Keegan...have ya listened to yourself lately? What lately. Have ya listened to yourself throughout your career period? You're like a broken fudgein' record, especially when it comes time to toss out smack talk. You're nothing new, and I've found some of your old promos out there. Just take a look at this drunken bastard right now...still in his prime, whoopin' ass and takin' names week in and week out. The man responsible for the life and well bein' of the Capitol City Wrestling and forcin' you people to recognize my talent. KEG has kept those drunken asses in the seats at the Arena. KEG has kept the ratings up everytime this drunken mug graces the camera and mixes up 'nother one of his drunken promos. KEG has brought dignity and respect to Capitol City Wrestling and this is just the first week.
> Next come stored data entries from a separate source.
(** The witnessed blocks from index [i] on are the derived ones, each bound to
    the block before. *)
Inductive bound_chain (ctx : Context) (view : GuestInputView) (proposal : shastaProposalView)
  (config : ChainConfig) : nat -> Header -> option CompactAncestor ->
  list shastaManifestBlock -> list Block -> list anchorV4CheckpointView -> Prop :=
  | bound_nil i parent grandparent :
      bound_chain ctx view proposal config i parent grandparent [] [] []
  | bound_cons i parent grandparent expected derived w block witness blocks cp cps :
      gv_Witnesses view !! i = Some w ->
      decodeReplayBlock (wv_ReplayBlock w) = Ok (block, witness) ->
      bound_block (in_block ctx i) view proposal config witness parent grandparent expected
        block cp ->
      bound_chain ctx view proposal config (i + 1) (blk_Header block)
        (Some (compactAncestorFromHeader parent)) derived blocks cps ->
      bound_chain ctx view proposal config i parent grandparent (expected :: derived)
        (block :: blocks) (cp :: cps).

Lemma bind_fold_ok ctx view proposal config derived : forall i st st',
  chainConfigFor (gv_GuestInputChainID view) = Ok config ->
  for_fold (bind_block ctx view proposal) i st derived = Ok st' ->
  exists blocks cps,
    bound_chain ctx view proposal config i (bn_parent st) (bn_grandparent st) derived blocks cps /\
    bn_checkpoints st' = bn_checkpoints st ++ cps.
Proof.
  induction derived as [|expected derived IH]; intros i st st' Hc; cbn [for_fold].
  { intros [= <-]. exists [], []. rewrite app_nil_r. split; [constructor|done]. }
  intros Hf. apply res_bind_ok in Hf as (st1 & Hs & Hf). unfold bind_block in Hs.
  apply res_seq_ok in Hs as [_ Hs]. apply res_bind_ok in Hs as (w & Hw & Hs).
  apply res_bind_ok in Hs as ([block witness] & Hdec & Hs).
  apply res_bind_ok in Hs as (cp & Hb & [= <-]). rewrite some_or_ok in Hw.
  apply wrap_err_ok in Hdec. apply wrap_err_ok in Hb.
  apply validateManifestBlockBinding_bound in Hb as (config' & Hc' & Hb).
  assert (config' = config) as -> by congruence.
  apply IH in Hf as (blocks & cps & Hch & Hcp); [|done].
  cbn [bn_parent bn_grandparent bn_checkpoints] in *.
  exists (block :: blocks), (cp :: cps). split; [by econstructor|].
  by rewrite Hcp, <- app_assoc.
Qed.

(** A header on top of another. *)
Definition header_on (parent h : Header) : Prop :=
  hd_ParentHash h = Header_Hash parent /\ number_u64 h = add64 (number_u64 parent) 1.

Lemma bound_chain_linked ctx view proposal config i parent grandparent derived blocks cps :
  bound_chain ctx view proposal config i parent grandparent derived blocks cps ->
  Forall (fun b => IsShasta config (mb_Timestamp b) = true) derived ->
  chained header_on (parent :: (blk_Header <$> blocks)).
Proof.
  induction 1 as [|i parent grandparent expected derived w block witness blocks cp cps _ _ Hb _ IH];
    intros Hs; [done|].
  apply Forall_cons in Hs as [Hs Hrest]. rewrite fmap_cons. split; [|by apply IH].
  destruct Hb as (_ & Hfee & (Ht & _) & _). rewrite Ht in Hfee.
  destruct (Hfee Hs) as (_ & _ & _ & (Hn & Hp & _) & _). by split.
Qed.

(** [ChainConfig.IsShasta]: from the fork time on. *)
Definition IsShasta_from_time : Prop :=
  forall config t, IsShasta config t =
    match cfg_ShastaTime config with Some s => s <=? t | None => false end.

(** What an accepted proposal is. *)
Record bound_proposal (ctx : Context) (view : GuestInputView) (proposal : shastaProposalView)
  (parent : Header) (lastAnchor : Z) (blocks : list Block) : Prop := {
  bp_proposal : decodeGuestInputTaikoProposal (gv_TaikoRaw view) = Ok proposal;
  bp_anchor : decodeGuestInputLastAnchorBlockNumber (gv_TaikoRaw view) = Ok (Some lastAnchor);
  bp_parent : Header_Hash parent = ti_ParentBlockHash (cv_TransitionInput (gv_Carry view));
  bp_linked : chained header_on (parent :: (blk_Header <$> blocks));
  bp_derived : exists config fork maxBlocks grandparent manifests cps,
    chainConfigFor (gv_GuestInputChainID view) = Ok config /\
    cfg_ShastaTime config = Some fork /\
    derives view proposal fork maxBlocks 0
      (parent_context parent grandparent lastAnchor) (sp_Sources proposal) manifests /\
    length (all_blocks manifests) = length (gv_Witnesses view) /\
    bound_chain ctx view proposal config 0 parent grandparent (all_blocks manifests) blocks cps /\
    validateSourceAwareManifestAnchors (mb_AnchorBlockNumber <$> all_blocks manifests)
      (spans_of (sp_Sources proposal) manifests) lastAnchor (sp_OriginBlockNumber proposal)
      (gv_GuestInputChainID view) = Ok tt /\
    validateAnchorL1Linkage view proposal cps (spans_of (sp_Sources proposal) manifests)
      lastAnchor = Ok tt;
}.

Lemma ValidateGuestInputManifestBinding_bound ctx view (Hshasta : IsShasta_from_time)
  (Hok : ValidateGuestInputManifestBindingWithContext ctx (Some view) = Ok tt) :
  exists proposal parent lastAnchor blocks,
    bound_proposal ctx view proposal parent lastAnchor blocks.
Proof.
  unfold ValidateGuestInputManifestBindingWithContext in Hok. cbn [some_or res_bind] in Hok.
  apply res_seq_ok in Hok as [_ Hok]. apply res_bind_ok in Hok as (proposal & Hp & Hok).
  apply res_seq_ok in Hok as [_ Hok]. apply res_seq_ok in Hok as [_ Hok].
  apply res_bind_ok in Hok as ([parent grandparent] & _ & Hok).
  apply res_seq_ok in Hok as [Hph Hok]. apply res_bind_ok in Hok as (hostAnchor & Hha & Hok).
  apply res_bind_ok in Hok as (lastAnchor & Hla & Hok). apply some_or_ok in Hla as ->.
  apply res_bind_ok in Hok as ([fork maxBlocks] & Hcfg & Hok).
  apply res_bind_ok in Hok as (derivation & Hder & Hok). apply res_seq_ok in Hok as [Hlen Hok].
  apply res_seq_ok in Hok as [Han Hok]. apply res_bind_ok in Hok as (bound & Hbind & Hok).
  apply res_seq_ok in Hok as [Hlink _]. apply reject_if_ok in Hph, Hlen. go_bool.
  unfold shastaDerivationConfig in Hcfg. apply res_bind_ok in Hcfg as (config & Hc & Hcfg).
  apply res_bind_ok in Hcfg as (fork' & Hfork & [= <- <-]). apply some_or_ok in Hfork.
  apply derive_fold_ok in Hder as (manifests & Hd & Hb & Hs). cbn in Hb, Hs, Hd.
  eapply bind_fold_ok in Hbind as (blocks & cps & Hch & Hcps); [|done]. cbn in Hch, Hcps.
  rewrite Hb in *. rewrite Hs, Hcps in *.
  exists proposal, parent, lastAnchor, blocks. constructor; try done.
  - eapply bound_chain_linked; [done|].
    eapply Forall_impl; [by eapply derives_fork|]. cbn. intros b Hle.
    rewrite (Hshasta config), Hfork. by apply Z.leb_le.
  - eexists config, _, _, grandparent, manifests, cps. split_conj; try done.
Qed.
So with all of that in mind Keegan, let me ask ya this...what have ya done lately? Well except for have your ass whooped and humiliated in that other fed? What have ya done for the Capitol City Wrestling or the rasslin' industry lately? Absolutely-fudgein'-nuttin'. Ya see, there was a time in your career Keegan when people actually thought ya might be good. There was a time in your career when people were probably afraid to step in the ring 'gainst ya cuz they knew they would lose. But now...now they can't fudgein' wait cuz they know all it is, is 'nother win up on the chalkboard for 'em. They know they have nuttin' to fear cuz ya ain't what ya used to be. Yeah that's it Keegan, go to the bathroom, splash water on your face, look yourself in the mirror and ask yourself the question "Is this what I have become...a joke?"
You're like a bad re-run Keegan that no one wants to watch anymore. At first it's ground breaking and entertaining. Then it's a bit played, but still entertainin'. But in the end...it's unbearable and just plain pathetic. Plus, you have a girl's name!
The truth hurts...don't it?
(KEG smirks, flips off his TV and the scene fades out to black.)